Extracted information
(** ** bubblewrap *)

(** [stringSlice], the same in both packages: a [[]string], or a [[]any] whose
    elements are all strings. *)
Fixpoint string_elems (l : list any_val) (name : string) (i : nat) : result sandbox_err (list string) :=
  match l with
  | [] => Ok []
  | VStr s :: l' => let! r := string_elems l' name (S i) in Ok (s :: r)
  | _ :: _ => Err (ElemErr name i)
  end.
Definition stringSlice (v : any_val) (name : string) : result sandbox_err (list string) :=
  match v with
  | VStrs l => Ok l
  | VList l => string_elems l name 0
  | _ => Err (TypeErr name "[]string")
  end.
Definition as_bool (v : any_val) (name : string) : result sandbox_err bool :=
  match v with VBool b => Ok b | _ => Err (TypeErr name "bool") end.
Definition as_string (v : any_val) (name : string) : result sandbox_err string :=
  match v with VStr s => Ok s | _ => Err (TypeErr name "string") end.

(** The entry of a Go map given as the list of its entries. *)
Fixpoint config_get (raw : list (string * any_val)) (k : string) : option any_val :=
  match raw with
  | [] => None
  | (k', v) :: raw' => if decide (k' = k) then Some v else config_get raw' k
  end.

(** The loop over a configuration, [set] its body, stopped by the first error. *)
Fixpoint range_entries {C} (set : C → string → any_val → result sandbox_err C) (raw : list (string * any_val)) (c : C)
    : result sandbox_err C :=
  match raw with
  | [] => Ok c
  | (k, v) :: raw' => let! c' := set c k v in range_entries set raw' c'
  end.

Module Bubblewrap.
Record provider := mkProvider { p_bwrap : string; p_counter : Z }.
(** [goos] is runtime.GOOS, [lookpath] the answer of exec.LookPath. *)
Definition New (BwrapPath goos : string) (lookpath : option string) : result sandbox_err provider :=
  if negb (goos =? "linux")%string then Err ErrUnsupportedPlatform
  else if (BwrapPath =? "")%string then
    match lookpath with None => Err ErrToolNotFound | Some p => Ok (mkProvider p 0) end
  else Ok (mkProvider BwrapPath 0).
Definition Name (p : provider) : string := "bubblewrap".

Record config := mkConfig { c_network : bool; c_bindRW : list string; c_bindRO : list string; c_chdir : string }.

Definition opt_field {A} (raw : list (string * any_val)) (k : string) (conv : any_val → string → result sandbox_err A)
    (dflt : A) : result sandbox_err A :=
  match config_get raw k with Some v => conv v k | None => Ok dflt end.
Definition parseConfig (raw : list (string * any_val)) : result sandbox_err config :=
  let! network := opt_field raw "network" as_bool false in
  let! chdir := opt_field raw "chdir" as_string "" in
  let! rw := opt_field raw "bind_rw" stringSlice [] in
  let! ro := opt_field raw "bind_ro" stringSlice [] in
  Ok (mkConfig network rw ro chdir).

Activity
For this listing, copy out every line that includes the word "then".

Exercise answer
  | (k', v) :: raw' => if decide (k' = k) then Some v else config_get raw' k
  if negb (goos =? "linux")%string then Err ErrUnsupportedPlatform
  else if (BwrapPath =? "")%string then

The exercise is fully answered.